◆ **What is required**:
Lines from the listing that hold the string "JUndefined" are what you should return.

········

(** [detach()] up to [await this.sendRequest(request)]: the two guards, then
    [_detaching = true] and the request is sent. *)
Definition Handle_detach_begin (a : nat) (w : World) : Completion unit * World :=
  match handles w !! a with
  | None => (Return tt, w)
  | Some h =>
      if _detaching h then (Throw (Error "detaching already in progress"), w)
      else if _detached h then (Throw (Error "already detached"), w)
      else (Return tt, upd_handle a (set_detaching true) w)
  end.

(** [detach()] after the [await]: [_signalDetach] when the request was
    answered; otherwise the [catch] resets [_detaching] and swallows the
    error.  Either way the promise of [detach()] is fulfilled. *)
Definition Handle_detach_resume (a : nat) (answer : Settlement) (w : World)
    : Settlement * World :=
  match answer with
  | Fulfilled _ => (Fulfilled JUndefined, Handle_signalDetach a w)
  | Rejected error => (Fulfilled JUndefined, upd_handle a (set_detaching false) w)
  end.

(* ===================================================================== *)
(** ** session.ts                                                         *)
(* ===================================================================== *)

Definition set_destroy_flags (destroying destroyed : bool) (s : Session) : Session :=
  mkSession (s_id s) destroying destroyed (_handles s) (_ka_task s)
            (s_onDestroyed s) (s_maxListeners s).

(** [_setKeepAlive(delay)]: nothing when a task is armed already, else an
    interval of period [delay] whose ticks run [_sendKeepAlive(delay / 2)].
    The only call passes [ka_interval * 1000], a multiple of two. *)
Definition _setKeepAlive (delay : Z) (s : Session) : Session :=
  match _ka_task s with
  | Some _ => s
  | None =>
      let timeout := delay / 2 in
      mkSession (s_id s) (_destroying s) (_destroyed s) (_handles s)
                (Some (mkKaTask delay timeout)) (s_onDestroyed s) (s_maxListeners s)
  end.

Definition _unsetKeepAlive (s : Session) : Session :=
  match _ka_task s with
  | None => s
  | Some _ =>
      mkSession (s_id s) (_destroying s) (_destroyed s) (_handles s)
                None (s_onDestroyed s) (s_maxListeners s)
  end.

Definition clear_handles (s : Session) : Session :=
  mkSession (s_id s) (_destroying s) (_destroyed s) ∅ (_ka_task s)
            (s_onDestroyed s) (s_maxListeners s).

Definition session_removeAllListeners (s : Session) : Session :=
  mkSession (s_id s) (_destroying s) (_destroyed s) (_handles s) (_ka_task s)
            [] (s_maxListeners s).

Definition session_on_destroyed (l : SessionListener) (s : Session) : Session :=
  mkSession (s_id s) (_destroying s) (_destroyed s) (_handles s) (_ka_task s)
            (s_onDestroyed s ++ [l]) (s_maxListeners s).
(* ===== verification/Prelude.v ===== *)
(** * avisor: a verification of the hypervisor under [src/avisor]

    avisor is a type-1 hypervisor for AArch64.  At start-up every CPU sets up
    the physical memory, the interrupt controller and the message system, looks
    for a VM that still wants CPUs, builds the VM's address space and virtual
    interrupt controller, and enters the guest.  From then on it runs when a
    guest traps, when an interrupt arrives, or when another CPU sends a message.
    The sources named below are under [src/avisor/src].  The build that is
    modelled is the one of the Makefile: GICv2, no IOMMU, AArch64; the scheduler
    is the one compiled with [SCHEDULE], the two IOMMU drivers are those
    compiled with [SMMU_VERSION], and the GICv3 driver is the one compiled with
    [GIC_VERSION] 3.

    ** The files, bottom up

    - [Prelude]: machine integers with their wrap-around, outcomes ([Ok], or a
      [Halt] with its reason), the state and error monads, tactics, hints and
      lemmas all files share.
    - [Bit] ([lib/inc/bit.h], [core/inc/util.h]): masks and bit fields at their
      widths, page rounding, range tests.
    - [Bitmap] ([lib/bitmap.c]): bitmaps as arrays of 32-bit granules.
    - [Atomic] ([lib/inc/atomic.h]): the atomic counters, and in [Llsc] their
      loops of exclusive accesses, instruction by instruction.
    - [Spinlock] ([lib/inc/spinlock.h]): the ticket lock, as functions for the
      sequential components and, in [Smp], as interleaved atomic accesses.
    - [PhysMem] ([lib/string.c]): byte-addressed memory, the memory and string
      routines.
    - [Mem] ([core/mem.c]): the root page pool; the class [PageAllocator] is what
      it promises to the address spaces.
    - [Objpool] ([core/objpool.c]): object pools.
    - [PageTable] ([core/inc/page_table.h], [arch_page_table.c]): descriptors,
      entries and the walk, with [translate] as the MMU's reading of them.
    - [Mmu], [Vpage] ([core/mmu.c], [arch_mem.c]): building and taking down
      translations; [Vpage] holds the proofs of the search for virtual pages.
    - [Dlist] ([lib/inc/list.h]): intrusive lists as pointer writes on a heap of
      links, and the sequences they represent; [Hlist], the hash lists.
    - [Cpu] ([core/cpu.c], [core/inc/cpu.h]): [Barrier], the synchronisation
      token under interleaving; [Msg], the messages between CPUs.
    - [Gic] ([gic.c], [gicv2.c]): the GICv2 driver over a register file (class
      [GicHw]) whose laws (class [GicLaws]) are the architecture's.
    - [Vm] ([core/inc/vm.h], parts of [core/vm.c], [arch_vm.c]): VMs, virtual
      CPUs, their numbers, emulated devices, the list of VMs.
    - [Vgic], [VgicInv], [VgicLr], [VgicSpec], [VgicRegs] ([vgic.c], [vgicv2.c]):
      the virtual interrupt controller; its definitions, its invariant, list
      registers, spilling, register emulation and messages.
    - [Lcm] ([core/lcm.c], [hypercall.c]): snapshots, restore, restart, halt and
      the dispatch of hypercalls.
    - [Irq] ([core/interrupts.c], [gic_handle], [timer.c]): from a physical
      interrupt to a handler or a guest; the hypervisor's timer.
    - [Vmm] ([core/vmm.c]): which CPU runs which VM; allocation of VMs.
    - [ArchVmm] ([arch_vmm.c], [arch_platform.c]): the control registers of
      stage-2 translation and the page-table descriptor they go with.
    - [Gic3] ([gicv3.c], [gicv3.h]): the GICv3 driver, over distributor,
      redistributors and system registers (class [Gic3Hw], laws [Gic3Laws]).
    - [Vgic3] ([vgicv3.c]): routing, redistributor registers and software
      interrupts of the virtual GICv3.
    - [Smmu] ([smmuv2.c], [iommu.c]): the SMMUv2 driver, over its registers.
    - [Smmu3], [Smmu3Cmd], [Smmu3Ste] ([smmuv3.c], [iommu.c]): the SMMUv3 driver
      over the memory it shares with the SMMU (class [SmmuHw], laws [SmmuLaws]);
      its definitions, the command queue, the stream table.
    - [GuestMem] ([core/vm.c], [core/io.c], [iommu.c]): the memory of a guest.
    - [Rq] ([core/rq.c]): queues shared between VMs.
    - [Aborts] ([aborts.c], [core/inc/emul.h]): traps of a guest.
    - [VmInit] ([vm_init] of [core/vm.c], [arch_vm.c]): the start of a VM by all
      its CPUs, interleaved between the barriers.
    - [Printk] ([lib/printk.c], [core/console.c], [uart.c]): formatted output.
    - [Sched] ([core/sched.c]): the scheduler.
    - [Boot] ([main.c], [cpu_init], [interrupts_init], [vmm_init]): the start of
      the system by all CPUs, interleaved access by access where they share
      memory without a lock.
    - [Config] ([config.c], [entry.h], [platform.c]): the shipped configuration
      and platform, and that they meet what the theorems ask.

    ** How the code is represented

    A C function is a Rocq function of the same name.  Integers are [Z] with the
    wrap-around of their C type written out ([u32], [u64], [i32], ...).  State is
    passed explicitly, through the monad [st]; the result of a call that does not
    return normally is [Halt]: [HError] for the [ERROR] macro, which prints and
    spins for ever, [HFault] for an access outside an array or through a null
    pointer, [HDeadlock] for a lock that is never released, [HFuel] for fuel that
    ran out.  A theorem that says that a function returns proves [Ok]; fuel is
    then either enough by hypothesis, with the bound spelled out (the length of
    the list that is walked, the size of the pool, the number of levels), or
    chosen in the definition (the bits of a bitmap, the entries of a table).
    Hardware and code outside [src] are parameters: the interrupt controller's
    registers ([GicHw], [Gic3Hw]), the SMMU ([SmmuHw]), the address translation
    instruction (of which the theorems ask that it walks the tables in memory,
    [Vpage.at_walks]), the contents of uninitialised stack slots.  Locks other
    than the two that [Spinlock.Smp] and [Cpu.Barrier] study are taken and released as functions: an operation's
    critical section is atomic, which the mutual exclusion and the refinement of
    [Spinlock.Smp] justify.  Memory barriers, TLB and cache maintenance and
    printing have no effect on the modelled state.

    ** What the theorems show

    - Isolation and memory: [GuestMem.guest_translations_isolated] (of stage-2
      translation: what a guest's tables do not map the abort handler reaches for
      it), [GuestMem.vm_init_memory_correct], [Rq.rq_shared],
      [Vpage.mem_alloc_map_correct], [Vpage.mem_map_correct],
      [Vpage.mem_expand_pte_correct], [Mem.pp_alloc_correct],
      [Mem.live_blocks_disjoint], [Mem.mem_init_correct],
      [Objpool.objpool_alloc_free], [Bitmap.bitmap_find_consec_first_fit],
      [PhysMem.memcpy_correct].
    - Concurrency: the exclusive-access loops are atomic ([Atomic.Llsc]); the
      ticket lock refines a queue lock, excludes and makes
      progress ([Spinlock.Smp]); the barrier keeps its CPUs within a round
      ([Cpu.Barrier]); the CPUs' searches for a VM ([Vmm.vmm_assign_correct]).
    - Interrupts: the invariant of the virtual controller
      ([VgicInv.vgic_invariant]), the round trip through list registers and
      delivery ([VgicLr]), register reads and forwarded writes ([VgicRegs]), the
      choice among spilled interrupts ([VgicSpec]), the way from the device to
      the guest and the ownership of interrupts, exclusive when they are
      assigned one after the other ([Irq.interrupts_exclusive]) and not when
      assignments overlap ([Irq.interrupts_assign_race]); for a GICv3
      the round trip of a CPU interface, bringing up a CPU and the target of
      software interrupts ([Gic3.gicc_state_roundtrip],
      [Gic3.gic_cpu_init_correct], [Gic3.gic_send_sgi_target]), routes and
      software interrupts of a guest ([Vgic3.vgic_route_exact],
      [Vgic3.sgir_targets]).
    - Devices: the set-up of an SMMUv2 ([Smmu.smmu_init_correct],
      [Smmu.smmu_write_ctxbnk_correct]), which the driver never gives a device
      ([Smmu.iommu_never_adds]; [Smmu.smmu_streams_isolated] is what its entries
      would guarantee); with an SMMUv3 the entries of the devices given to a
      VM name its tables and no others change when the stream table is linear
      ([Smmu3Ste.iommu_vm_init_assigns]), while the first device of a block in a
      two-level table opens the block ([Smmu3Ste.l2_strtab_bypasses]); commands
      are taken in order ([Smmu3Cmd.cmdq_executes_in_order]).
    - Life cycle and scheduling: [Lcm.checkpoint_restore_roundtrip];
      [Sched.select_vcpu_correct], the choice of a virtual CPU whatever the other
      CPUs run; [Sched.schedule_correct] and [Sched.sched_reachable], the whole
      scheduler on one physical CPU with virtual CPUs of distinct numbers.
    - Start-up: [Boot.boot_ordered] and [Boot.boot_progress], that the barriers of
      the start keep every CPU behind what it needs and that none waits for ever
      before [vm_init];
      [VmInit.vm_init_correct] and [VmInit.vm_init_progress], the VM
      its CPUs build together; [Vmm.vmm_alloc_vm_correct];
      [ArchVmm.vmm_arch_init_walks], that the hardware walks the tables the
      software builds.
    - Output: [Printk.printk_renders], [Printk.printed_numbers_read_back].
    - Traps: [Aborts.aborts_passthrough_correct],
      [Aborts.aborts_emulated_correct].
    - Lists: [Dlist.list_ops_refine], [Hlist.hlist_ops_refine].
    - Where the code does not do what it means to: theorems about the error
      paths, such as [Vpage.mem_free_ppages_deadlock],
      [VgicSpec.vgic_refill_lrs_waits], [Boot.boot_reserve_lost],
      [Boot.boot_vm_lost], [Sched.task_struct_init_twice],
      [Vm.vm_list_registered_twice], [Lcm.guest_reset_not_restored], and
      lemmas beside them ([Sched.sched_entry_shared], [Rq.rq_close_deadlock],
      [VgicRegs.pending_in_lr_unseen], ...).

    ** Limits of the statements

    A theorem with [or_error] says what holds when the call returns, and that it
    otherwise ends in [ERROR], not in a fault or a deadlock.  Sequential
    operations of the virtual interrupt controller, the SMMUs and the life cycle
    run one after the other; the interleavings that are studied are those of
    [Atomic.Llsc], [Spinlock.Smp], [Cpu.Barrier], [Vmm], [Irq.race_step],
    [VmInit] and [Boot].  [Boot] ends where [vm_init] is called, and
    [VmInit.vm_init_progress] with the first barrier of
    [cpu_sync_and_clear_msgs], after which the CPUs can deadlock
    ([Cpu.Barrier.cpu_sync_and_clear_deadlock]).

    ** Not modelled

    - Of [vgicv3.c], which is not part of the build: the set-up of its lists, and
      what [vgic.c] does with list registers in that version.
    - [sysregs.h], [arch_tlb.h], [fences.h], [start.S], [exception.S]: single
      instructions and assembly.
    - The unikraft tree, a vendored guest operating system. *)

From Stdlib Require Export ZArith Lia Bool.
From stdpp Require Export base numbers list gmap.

········

◆ **Written answer**:
  | Fulfilled _ => (Fulfilled JUndefined, Handle_signalDetach a w)
  | Rejected error => (Fulfilled JUndefined, upd_handle a (set_detaching false) w)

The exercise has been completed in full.